After war was declared, people expected that the Luftwaffe would bomb Britain and that civilian casualties would be enormous.
The Department of Health in Scotland spent the early months of 1939 preparing details for the evacuation of unaccompanied children, mothers with children under school age, blind people and invalids from vulnerable areas. Areas affected were Edinburgh, Rosyth, Glasgow, Clydebank, Dundee, Inverkeithing and Queensferry – and from May 1941, after the Clydeside air-raids, Greenock, Port Glasgow and Dumbarton were added.
Evacuation was voluntary. Some had made private arrangements but when the order came at 11.07 on 31 August 1939 to ‘Evacuate Forthwith’, nearly 176,000 children assembled; 120,000 leaving Glasgow within three days.
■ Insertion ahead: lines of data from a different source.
(** C3, amended. For [max_tokens >= 0] and a text that the encoding
    accepts: when the text has at least [max_tokens] tokens the result is
    the decoding of the first [max_tokens] of them, with [max_tokens] and
    ["length"]; otherwise it is the text unchanged, with its token count
    and ["stop"].  On a text that the encoding refuses the call raises
    what [encode] raises. *)
Theorem split_tokens_from_content_cases
  (content : string) (max_tokens : Z) (model : string) :
  0 <= max_tokens ->
  let encoding := resolve_encoding model in
  match encode encoding content with
  | Ok encoded =>
      (len encoded >= max_tokens ->
       split_tokens_from_content content max_tokens model
       = Ok (decode encoding (firstn (Z.to_nat max_tokens) encoded),
             max_tokens, "length"))
      /\ (len encoded < max_tokens ->
          split_tokens_from_content content max_tokens model
          = Ok (content, len encoded, "stop"))
  | Raise e => split_tokens_from_content content max_tokens model = Raise e
  end.
Proof.
  intros Hpos encoding. unfold split_tokens_from_content.
  fold encoding.
  destruct (encode encoding content) as [encoded|e]; cbn [bind];
    [|reflexivity].
  split; intros H.
  - replace (len encoded >=? max_tokens) with true
      by (symmetry; rewrite Z.geb_leb; apply Z.leb_le; lia).
    unfold slice_to.
    replace (0 <=? max_tokens) with true by (symmetry; apply Z.leb_le; lia).
    reflexivity.
  - replace (len encoded >=? max_tokens) with false
      by (symmetry; rewrite Z.geb_leb; apply Z.leb_gt; lia).
    reflexivity.
Qed.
Children mustered at their local primary school, carrying their gas-mask, toothbrush, change of underclothes and label. They walked to the nearest railway station, to be evacuated to secret destinations – Glaswegians to Perthshire, Kintyre and Rothesay; Edinburgh children to the Borders or the Highlands.
It was a logistical nightmare to process the evacuees on arrival and allocate accommodation. For some children it was a great adventure, for others it completely dislocated family life. By Christmas 1939, the feared German blitzkrieg hadn’t happened and three-quarters of the evacuees had returned home.